I love my baby daughters. They are the best thing I’ve ever experienced in my life.
I’ve been blessed with easy, uneventful pregnancies and for one; a quick, natural birth with no intervention.
That was insane because I could’ve had Morphine legitimately and Fentynal in an Epidural but I wanted to prove to my husband (and self) that I could have a drug-free labour.
After a “Sunny Side Up” aka: backwards baby which results in painful back labour, I was able to give birth standing up and within just 3 hours of labour, one push and my 2nd daughter was born.
I was overcome by the intense burst of energy, euphoria and happiness all on my own body chemicals. The endorphins from giving birth naturally, being able to feel all that pain then absolute relief was life changing for me.
When comparing apples to oranges; an Epidural for me during my 1st birth was a painful ordeal.
I still felt everything although my legs and pelvis were frozen solid. I hated the feeling of two nurses, while my husband watched (and helped) them hoist my unusable legs into old stirrups.
A huge light beat down right in my Vagina for the Doctor to deliver the baby. I was completely confined to my bed, forced to give birth in front of 4 people (5 if you add my husband) while laying on my back.
Laying on my back reminded me of how pregnancy ends the way it began; by lying on your back! Ha-ha it was awful!
It was these two different experiences that validated a drug free life for myself for the rest of my life.
It lasted 6.5 months until I relapsed.
Even a birth like that wasn’t enough to keep me away from opiates when I began feeling overwhelmed with my new role as a Mother of 2.
Motherhood has changed me for the better but it also makes me wonder if having kids contributed to my addiction because it’s such a crutch. When I feel stressed and overwhelmed, the first thing I want to is a pill.
I fought my urges for so long because I do love my kids and being a Mom but it’s so hard. Any addict will tell you, even the love for your children is sometimes not enough to keep you sober.
I am grateful to be a mother and even more grateful that I was able to manage my addiction and urges while pregnant. There is no way I could have lived with myself had my daughters been born addicted to OxyContin.
I have read about the epidemic of Neonatal Abstinence Syndrome and how much it has increased:
I don’t judge the women who either use while pregnant or need Methadone/Suboxone. Knowing the battle they endure all too well, along with lack of support, it’s the perfect storm.
In Canada, babies are not automatically taken away from their mothers. Units within hospitals have been established so the mothers can stay with their babies as maternal bonding does help increase recovery from NAS (Neonatal Abstinence Syndrome) however the stigma from the general population must be hard.

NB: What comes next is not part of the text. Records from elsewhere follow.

Lemma storeBoard_c bc' h :
  Inv h -> (forall p, holds bc' p -> apart p) -> Inv (snd (storeBoard c bc' h)).
Proof.
  intros (H1 & H2 & H3 & bc & H4 & H5) Hbc'. cbn.
  split; [ | split; [ | split ] ]; cbn; auto.
  - rewrite list_lookup_insert_ne; auto.
  - exists bc'. split; [ | exact Hbc' ].
    apply list_lookup_insert_eq. eapply lookup_lt_Some; eauto.
Qed.

Lemma storePiece_apart piece p h :
  Inv h -> apart piece -> Inv (snd (storePiece piece p h)).
Proof.
  intros (H1 & H2 & H3 & H4) Hp. cbn.
  split; [ | split; [ | split ] ]; cbn; auto.
  - intros q Hq. rewrite list_lookup_insert_ne; auto.
    intros ->. exact (Hp Hq).
  - rewrite length_insert. exact H3.
Qed.

Lemma assign_c r k x :
  0 <= r -> (forall p, x = Some p -> apart p) ->
  triple Inv (assign c r k x) (fun _ => Inv) Inv.
Proof.
  intros Hr Hx. unfold assign.
  eapply triple_bind; [ apply theBoard_c | ]. intros b.
  eapply triple_bind with (Q := fun row h => (Inv h /\ (forall p, holds b p -> apart p))
                                            /\ bGrid b !! Z.to_nat r = Some row).
  { apply triple_lift; [ tauto | ].
    intros row h Hrow (HI & _ & Hb). auto using py_index_lookup. }
  intros row.
  eapply triple_bind with (Q := fun _ h => (Inv h /\ (forall p, holds b p -> apart p))
                                           /\ bGrid b !! Z.to_nat r = Some row).
  { apply triple_lift; tauto. }
  intros ? h ((HI & Hb) & Hrow).
  pose proof (storeBoard_c (mkBoardObj (bSize b) (<[Z.to_nat r := <[Z.to_nat k := x]> row]> (bGrid b))) h HI) as H.
  cbn in *. apply H. intros p Hp.
  destruct (holds_assign _ _ _ _ _ _ Hrow Hp) as [E | E]; auto.
Qed.

Lemma labelToGridReference_c position :
  triple Inv (labelToGridReference c position)
         (fun g h => Inv h /\ 0 <= fst g) Inv.
Proof.
  unfold labelToGridReference.
  eapply triple_bind; [ apply theBoard_c | ]. intros b.
  apply triple_lift; [ tauto | ].
  intros g h Hg (HI & _). split; [ exact HI | ].
  apply labelToGridReferenceN_range in Hg. lia.
Qed.

Lemma set_c piece : apart piece -> triple Inv (set c piece) (fun _ => Inv) Inv.
Proof.
  intros Hp. unfold set.
  eapply triple_bind with (Q := fun _ => Inv).
  { intros h HI. unfold thePiece. destruct (pieces h !! piece); exact HI. }
  intros p.
  eapply triple_bind; [ apply labelToGridReference_c | ]. intros g.
  intros h (HI & Hg). apply (assign_c (fst g) (snd g) (Some piece) Hg); [ | exact HI ].
  intros q [= <-]. exact Hp.
Qed.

I actually met a mother who was staying in the Baby/Mother Unit with her son last year after I had my daughter. She had been born at 36 weeks, so she had some jaundice therefore we had to stay for a few days.
She was a very nice girl and I enjoyed getting to know her. She was quite candid about her situation which I found endearing. Basically, she had been clean for almost her entire pregnancy until the last 8 weeks.
Unfortunately she had gone through a rough patch with her boyfriend, ended up leaving him, losing her job in the process.
I know these reasons sound like the stupidest excuses but really, anything can trigger a relapse and once it’s in your brain, nothing will stop it.
She used heroin once at 7 months pregnant, stopped for a bit and then started to use regularly for about 7 weeks after that. Of course her baby was born addicted and had to be weened off the heroin using morphine; every 4-6 hours depending on his symptoms.
For about two days, she didn’t admit her using so her poor baby suffered which I’m sure felt awful but she was scared he’d be taken away. Finally she admitted the truth and he was treated.
Of course Children’s Aid got involved but not to punish her, but to help her. She wasn’t charged or anything like some of the States in the USA do. Had her child been taken away or if she had been charged, I doubt the outcome would’ve been positive.